YOLO Nano, like other YOLO versions, is comprised of two main components: the backbone and the head.

The backbone is responsible for feature extraction from the input image. In YOLO Nano, the backbone architecture is smaller and more efficient compared to the larger versions like YOLOv8. It contains fewer convolutional layers to make the model lightweight, which is particularly suitable for edge devices that have lower computational resources.

On the other hand, the head, which takes the feature maps from the backbone and makes the actual predictions, undergoes a series of transformations. It involves several more convolutional layers, upsampling, and concatenation operations before finally converting those high-dimensional feature maps into the final output tensors that represent object bounding boxes, class scores, and objectness scores.
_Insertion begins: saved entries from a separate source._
Lemma loop_writes (copy_ok : nat -> LocalPath -> bool) (infos : list ZipInfo) :
  forall i st st' e,
    extract_loop cm resolve copy_ok patterns root root_resolved i infos st
    = (st', e) ->
    forall j dest, In (j, FsWrite dest) (fs_ops st') ->
      In (j, FsWrite dest) (fs_ops st)
      \/ (i <= j
          /\ write_ok cm resolve patterns root root_resolved infos (j - i) dest).
Proof.
  induction infos as [|info rest IH]; intros i st st' e H j dest Hin.
  - injection H as <- <-. now left.
  - cbn [extract_loop] in H.
    destruct (extract_member cm resolve copy_ok patterns root root_resolved
                i info st) as [st1 [x|]] eqn:E.
    + injection H as <- <-.
      destruct (member_writes _ _ _ _ _ _ E j dest Hin)
        as [|[-> (W & x0 & s & Hn & Rest)]]; [now left|].
      right. split; [lia|]. rewrite Nat.sub_diag. split; [exact W|].
      exists x0, s. auto.
    + destruct (IH _ _ _ _ H j dest Hin) as [H1|(Hj & W & x & s & Hn & Rest)].
      * destruct (member_writes _ _ _ _ _ _ E j dest H1)
          as [|[-> (W & x0 & s & Hn & Rest)]]; [now left|].
        right. split; [lia|]. rewrite Nat.sub_diag. split; [exact W|].
        exists x0, s. auto.
      * right. split; [lia|]. split; [exact W|]. exists x, s.
        split; [|exact Rest].
        replace (j - i) with (S (j - S i)) by lia. exact Hn.
Qed.

Lemma loop_app (copy_ok : nat -> LocalPath -> bool) (xs ys : list ZipInfo) :
  forall i st,
    extract_loop cm resolve copy_ok patterns root root_resolved i (xs ++ ys) st
    = match extract_loop cm resolve copy_ok patterns root root_resolved i xs st with
      | (st', None) =>
          extract_loop cm resolve copy_ok patterns root root_resolved
            (i + List.length xs) ys st'
      | r => r
      end.
Proof.
  induction xs as [|x xs IH]; intros i st; cbn [app extract_loop List.length].
  - now rewrite Nat.add_0_r.
  - destruct (extract_member _ _ _ _ _ _ _ _ _) as [st1 [e|]]; [reflexivity|].
    rewrite IH. now replace (S i + List.length xs) with (i + S (List.length xs)) by lia.
Qed.

Lemma member_sim (copy1 copy2 : nat -> LocalPath -> bool) (i1 i2 : nat)
    (info : ZipInfo) (st1 st2 : ExtractState) :
  (forall d, copy1 i1 d = copy2 i2 d) ->
  same_additions st1 st2
    (extract_member cm resolve copy1 patterns root root_resolved i1 info st1)
    (extract_member cm resolve copy2 patterns root root_resolved i2 info st2).
Proof.
  intros C. unfold extract_member, same_additions. cbv zeta.
  destruct (_safe_zip_member_name (raw_name info)) as [s|].
  2:{ split; [reflexivity|]. eexists [_], []. simpl. now rewrite !app_nil_r. }
  destruct (is_dir info).
  { split; [reflexivity|]. exists [], []. simpl. now rewrite !app_nil_r. }
  destruct (_match_zip_patterns cm s patterns) as [[|]|x].
  2,3: split; [reflexivity|]; exists [], []; simpl; now rewrite !app_nil_r.
  destruct (negb _ && negb _).
  { split; [reflexivity|]. eexists [_], []. simpl. now rewrite !app_nil_r. }
  rewrite C. destruct (copy2 i2 _); (split; [reflexivity|]).
  - eexists [], [_]. simpl. now rewrite !app_nil_r.
  - exists [], []. simpl. now rewrite !app_nil_r.
Qed.

Lemma loop_sim (copy1 copy2 : nat -> LocalPath -> bool) (infos : list ZipInfo) :
  forall i1 i2 st1 st2,
    (forall k d, copy1 (i1 + k) d = copy2 (i2 + k) d) ->
    same_additions st1 st2
      (extract_loop cm resolve copy1 patterns root root_resolved i1 infos st1)
      (extract_loop cm resolve copy2 patterns root root_resolved i2 infos st2).
Proof.
  induction infos as [|info rest IH]; intros i1 i2 st1 st2 C; cbn [extract_loop].
  - split; [reflexivity|]. exists [], []. simpl. now rewrite !app_nil_r.
  - assert (C0 : forall d, copy1 i1 d = copy2 i2 d).
    { intros d. specialize (C 0 d). now rewrite !Nat.add_0_r in C. }
    destruct (member_sim copy1 copy2 i1 i2 info st1 st2 C0)
      as (E & ws & fs & W1 & W2 & F1 & F2).
    destruct (extract_member cm resolve copy1 _ _ _ i1 info st1) as [a1 e1].
    destruct (extract_member cm resolve copy2 _ _ _ i2 info st2) as [a2 e2].
    cbn [fst snd] in *. subst e2.
    destruct e1 as [e|].
    + split; [reflexivity|]. exists ws, fs. auto.
    + assert (C1 : forall k d, copy1 (S i1 + k) d = copy2 (S i2 + k) d).
      { intros k d. specialize (C (S k) d).
        now rewrite <- !Nat.add_succ_comm in C. }
      destruct (IH (S i1) (S i2) a1 a2 C1) as (E' & ws' & fs' & V1 & V2 & G1 & G2).
      split; [exact E'|]. exists (ws ++ ws'), (fs ++ fs').
      rewrite V1, V2, G1, G2, W1, W2, F1, F2, !app_assoc. auto.
Qed.

Lemma loop_no_patterns (copy_ok : nat -> LocalPath -> bool)
    (infos : list ZipInfo) :
  forall i st,
    extract_loop cm resolve copy_ok [] root root_resolved i infos st
    = (mkExtractState
         (warnings st
          ++ map (fun info => zip_slip_warning (raw_name info) "unsafe_member_name")
                 (filter is_unsafe infos))
         (extracted_files st) (fs_ops st),
       None).
Proof.
  induction infos as [|info rest IH]; intros i st; cbn [extract_loop].
  - simpl. rewrite app_nil_r. now destruct st.
  - unfold extract_member. cbv zeta. cbn [filter]. unfold is_unsafe at 1.
    destruct (_safe_zip_member_name (raw_name info)) as [s|].
    + destruct (is_dir info); cbn [_match_zip_patterns]; apply IH.
    + rewrite IH. cbn [add_warning warnings extracted_files fs_ops map].
      now rewrite <- app_assoc.
Qed.

End WriteFacts.

(** X6: whatever a run ends with, a write is only ever attempted for a
    member that passed the name check, the directory test and the pattern
    filter, to the destination made of the output directory and the parts
    of its sanitised name, and that destination resolves to the output
    directory or to a path below it. *)
Theorem writes_stay_inside_output_dir
    (cm : string -> ascii -> bool) (resolve : LocalPath -> LocalPath)
    (mkdir_ok : LocalPath -> bool) (copy_ok : nat -> LocalPath -> bool)
    (infos : list ZipInfo) (patterns : list string) (output_dir : string)
    (i : nat) (dest : LocalPath) :
  In (i, FsWrite dest)
     (fs_ops (fst (extract_run cm resolve mkdir_ok copy_ok infos patterns
                     output_dir))) ->
  within_root (resolve (Path output_dir)) (resolve dest)
  /\ exists info s,
      nth_error infos i = Some info
      /\ _safe_zip_member_name (raw_name info) = Some s
      /\ is_dir info = false
      /\ _match_zip_patterns cm s patterns = Ok true
      /\ dest = joinpath (Path output_dir) (PurePosixPath.parts s).
Proof.
  unfold extract_run. destruct (mkdir_ok (Path output_dir)); [|intros []].
  destruct (extract_loop _ _ _ _ _ _ _ _ _) as [st e] eqn:E. cbn [fst].
  intros Hin.
  destruct (loop_writes _ _ _ _ _ _ _ _ _ _ _ E i dest Hin) as [[]|[_ W]].
  now rewrite Nat.sub_0_r in W.
Qed.

(** X6, witness: the write for the fourth member of the sample archive. *)
Lemma writes_stay_inside_output_dir_witness :
  within_root (plain_resolve (Path "/tmp/out"))
    (plain_resolve ["/"; "tmp"; "out"; "processed-csv"; "a.csv"]).
Proof.
  apply (writes_stay_inside_output_dir plain_class plain_resolve always_mkdir
           always_copy sample_archive sample_patterns "/tmp/out" 3
           ["/"; "tmp"; "out"; "processed-csv"; "a.csv"]).
  vm_compute. auto.
Defined.

(** X7: extracting an archive is extracting its members one after
    another: the result for a member list in two parts is the files and
    warnings of the first part followed by those of the second, and an
    exception in either part is the exception of the whole. *)
Theorem extraction_concatenates
    (cm : string -> ascii -> bool) (resolve : LocalPath -> LocalPath)
    (mkdir_ok : LocalPath -> bool) (copy_ok : nat -> LocalPath -> bool)
    (infos1 infos2 : list ZipInfo) (patterns : list string) (output_dir : string) :
  _extract_zip_members cm resolve mkdir_ok copy_ok (infos1 ++ infos2) patterns
    output_dir
  = match _extract_zip_members cm resolve mkdir_ok copy_ok infos1 patterns
            output_dir with
    | Ok (files1, ws1) =>
        match _extract_zip_members cm resolve mkdir_ok
                (fun j => copy_ok (List.length infos1 + j)) infos2 patterns
                output_dir with
        | Ok (files2, ws2) => Ok (files1 ++ files2, ws1 ++ ws2)
        | Raise e => Raise e
        end
    | Raise e => Raise e
    end.
Proof.
  unfold _extract_zip_members, extract_run.
  destruct (mkdir_ok (Path output_dir)); [|reflexivity].
  rewrite loop_app.
  destruct (extract_loop cm resolve copy_ok patterns (Path output_dir)
              (resolve (Path output_dir)) 0 infos1 empty_state) as [st1 [e|]];
    [reflexivity|].
  cbn [Nat.add].
  destruct (loop_sim cm resolve patterns (Path output_dir)
              (resolve (Path output_dir)) copy_ok
              (fun j => copy_ok (List.length infos1 + j)) infos2
              (List.length infos1) 0 st1 empty_state)
    as (E & ws & fs & W1 & W2 & F1 & F2).
  { intros k d. reflexivity. }
  destruct (extract_loop cm resolve copy_ok _ _ _ (List.length infos1) infos2 st1)
    as [a1 e1].
  destruct (extract_loop cm resolve (fun j => copy_ok (List.length infos1 + j))
              _ _ _ 0 infos2 empty_state) as [a2 e2].
  cbn [fst snd] in *. subst e2. destruct e1; [reflexivity|].
  rewrite W1, W2, F1, F2. reflexivity.
Qed.

(** X8: with an empty pattern list and an output directory that can be
    created, nothing is extracted and no file-system operation is done for
    any member, and the members with an unsafe name are still reported, in
    archive order. *)
Theorem no_patterns_nothing_extracted
    (cm : string -> ascii -> bool) (resolve : LocalPath -> LocalPath)
    (mkdir_ok : LocalPath -> bool) (copy_ok : nat -> LocalPath -> bool)
    (infos : list ZipInfo) (output_dir : string) :
  mkdir_ok (Path output_dir) = true ->
  _extract_zip_members cm resolve mkdir_ok copy_ok infos [] output_dir
  = Ok ([], map (fun info => zip_slip_warning (raw_name info) "unsafe_member_name")
                (filter is_unsafe infos))
  /\ fs_ops (fst (extract_run cm resolve mkdir_ok copy_ok infos [] output_dir)) = [].
Proof.
  intros Mk. unfold _extract_zip_members, extract_run. rewrite Mk.
  rewrite loop_no_patterns. split; reflexivity.
Qed.

(** X8, witness: the sample archive without patterns. *)
Lemma no_patterns_nothing_extracted_witness :
  _extract_zip_members plain_class plain_resolve always_mkdir always_copy
    sample_archive [] "/tmp/out"
  = Ok ([], [zip_slip_warning "processed-csv/../x.csv" "unsafe_member_name"]).
Proof.
  apply (no_patterns_nothing_extracted plain_class plain_resolve always_mkdir
           always_copy sample_archive "/tmp/out").
  reflexivity.
Defined.

Lemma manifest_filter (cm : string -> ascii -> bool) (patterns : list string)
    (infos : list ZipInfo) :
  (forall info, In info infos -> filename info <> "") ->
  (forall info, In info infos ->
     exists b, _match_zip_patterns cm (raw_name info) patterns = Ok b) ->
  manifest_loop cm patterns infos
  = Ok (map entry_of infos, filter (matched_by cm patterns) (map entry_of infos)).
Proof.
  induction infos as [|info rest IH]; intros Hn H; cbn [manifest_loop];
    [reflexivity|].
  destruct (H info (or_introl eq_refl)) as [b Hb].
  unfold is_dir_call.
  destruct (filename info) as [|c name] eqn:F;
    [now elim (Hn info (or_introl eq_refl))|].
  cbn [PyStr.truthy rbind e_name]. fold (entry_of info).
  cbn [map filter]. unfold matched_by at 1. cbn [e_name entry_of].
  rewrite Hb. cbn [rbind].
  rewrite IH by (intros x Hx; first [apply Hn | apply H]; now right).
  cbn [rbind fst snd]. destruct b; reflexivity.
Qed.

(** X9: when every pattern is the empty string or keeps a path segment
    once normalised, the manifest is built for any archive whose members
    all have a name: [entries] lists every member in archive order, and
    [matched_entries] is the sub-list, in the same order, of the entries
    whose name matches. *)
Theorem manifest_lists_every_member (cm : string -> ascii -> bool)
    (infos : list ZipInfo) (patterns : list string) :
  (forall q, In q patterns -> q = "" \/ PurePosixPath.parts (norm_entry q) <> []) ->
  (forall info, In info infos -> filename info <> "") ->
  _build_zip_manifest cm infos patterns
  = Ok (map entry_of infos, filter (matched_by cm patterns) (map entry_of infos)).
Proof.
  intros H Hn. apply manifest_filter; [exact Hn|]. intros info _.
  apply match_total. intros q Hq. apply pattern_answers. now apply H.
Qed.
The specific layers that are responsible for the predictions are generally the last layers in the head. These layers transform the feature maps into the desired output shape and apply activation functions to ensure the output values represent valid probabilities and bounding box coordinates.

Unfortunately, without referring to the specific implementation or code of the YOLO Nano version, I cannot provide the exact number of layers in the backbone and the head. It can vary based on many factors including the specific YOLO Nano variation, feature extractor used, and any specific model optimizations applied.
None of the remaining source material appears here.